Des milliers de pièces de monnaie se trouvaient cachées dans de grands vases en céramique

Chapeau

Des milliers de pièces de monnaie se trouvaient cachées dans de grands vases en céramique

Dans le village de Senon, près de Verdun, des archéologues de l’Institut national de recherches archéologiques préventives (Inrap) ont mis au jour trois dépôts monétaires antiques contenant des milliers de pièces. Cette découverte éclaire la richesse et les pratiques économiques d’une agglomération gauloise pendant la romanisation.

Une étude révélatrice

Située à une vingtaine de kilomètres de Verdun, la parcelle étudiée par l’Inrap mesure 1 500 m². Les fouilles révèlent « trois dépôts monétaires antiques » contenus dans de grands vases en céramique. Ces vestiges permettent d’affirmer que Senon était « une des principales villes des Médiomatriques ». L’Inrap indique également que la densité des vestiges recueillis prouve l’existence d’une agglomération plus importante qu’imaginée.

Transformations sous Rome

Avec l’arrivée des Romains, Senon a connu d’importantes transformations. Vers la fin du Ier siècle après J.-C. les modes de construction évoluent grâce à une exploitation intensive du calcaire local. Des habitations se dotent dorénavant de sols en chaux et même d’un chauffage par hypocauste, ce qui témoigne d’un certain niveau de vie.

Dépôts enfouis : mystères à élucider

Les trois dépôts monétaires datés entre 280 et 310 apr. J.-C. étaient soigneusement enterrés dans des fosses bien aménagées, annonce l’Inrap : « Ils sont contenus dans de grands vases en céramique […] soigneusement enterrés ». Ces dépôts ne semblent pas avoir été cachés dans un contexte urgent mais plutôt préparés avec soin.

L’étude initiale laisse penser qu’il ne s’agit pas simplement de trésors, mais peut-être d’une gestion monétaire organisée pour un foyer ou une administration locale.
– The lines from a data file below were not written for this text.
(** * A shallow embedding of the hand-rolled SMTP client of [src/index.js]

    The development follows the class [SimpleSmtp]: the envelope built at the
    top of [_sendViaHostinger], the four socket event handlers registered
    inside its Promise executor, and [sendMail] / [sendEmail] around it.

    Strings are byte strings (UTF-8).  The only characters the program
    inspects are ASCII ([@], [2], [3]), so [split] and [startsWith] on bytes
    agree with JavaScript's on UTF-16 code units. *)

From Stdlib Require Import String Ascii List Bool Arith NArith Lia.
From Stdlib Require Import DecimalString DecimalPos DecimalN Permutation.
Import ListNotations.
Open Scope string_scope.

(** ** JavaScript primitives used by the program *)

Module JS.

Definition CR : ascii := Ascii.ascii_of_nat 13.
Definition LF : ascii := Ascii.ascii_of_nat 10.

Definition DQUOTE : ascii := Ascii.ascii_of_nat 34.

(** The two bytes written [\r\n] in the source's template literals. *)
Definition CRLF : string := String CR (String LF EmptyString).

(** [s.startsWith(p)] *)
Definition startsWith (s p : string) : bool := String.prefix p s.

(** [s.split(sep)] for a one-character separator: always at least one
    piece, and an empty piece on either side of a separator that begins or
    ends the string. *)
Fixpoint split (sep : ascii) (s : string) : list string :=
  match s with
  | EmptyString => [EmptyString]
  | String c s' =>
      if Ascii.eqb c sep then EmptyString :: split sep s'
      else match split sep s' with
           | [] => [String c EmptyString]
           | piece :: pieces => String c piece :: pieces
           end
  end.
Les pièces étaient accessoirement exposées avec les goulots affleurant le sol, évoquant une caisse domestique ou institutionnelle.

Une possible utilisation militaire

Une hypothèse émerge quant aux liens possibles entre ces dépôts et une fortification située à 150 mètres. L’Inrap propose qu’ils auraient pu servir à payer les soldats : « Peut-être servaient-elles à payer la solde des soldats ». La zone a subi plusieurs incendies tout en restant habitée jusqu’au milieu du IVᵉ siècle.

Le changement définitif survient après un second sinistre majeur entraînant un abandon ultérieur tandis que les dépôts demeuraient sous terre.

Témoin unique sur le quotidien romain

Ce qui distingue particulièrement cette découverte est non seulement le nombre élevé de monnaies retrouvées mais aussi la possibilité offerte par leur contexte précis d’enfouissement. Cela fournit ainsi un témoignage précieux sur la vie quotidienne, la circulation monétaire, et les stratégies économiques au sein d’une petite ville romaine vers la fin de l’Empire.

Ces découvertes archéologiques continuent donc à enrichir notre compréhension historique et sociale des civilisations anciennes qui ont occupé ce territoire aujourd’hui français.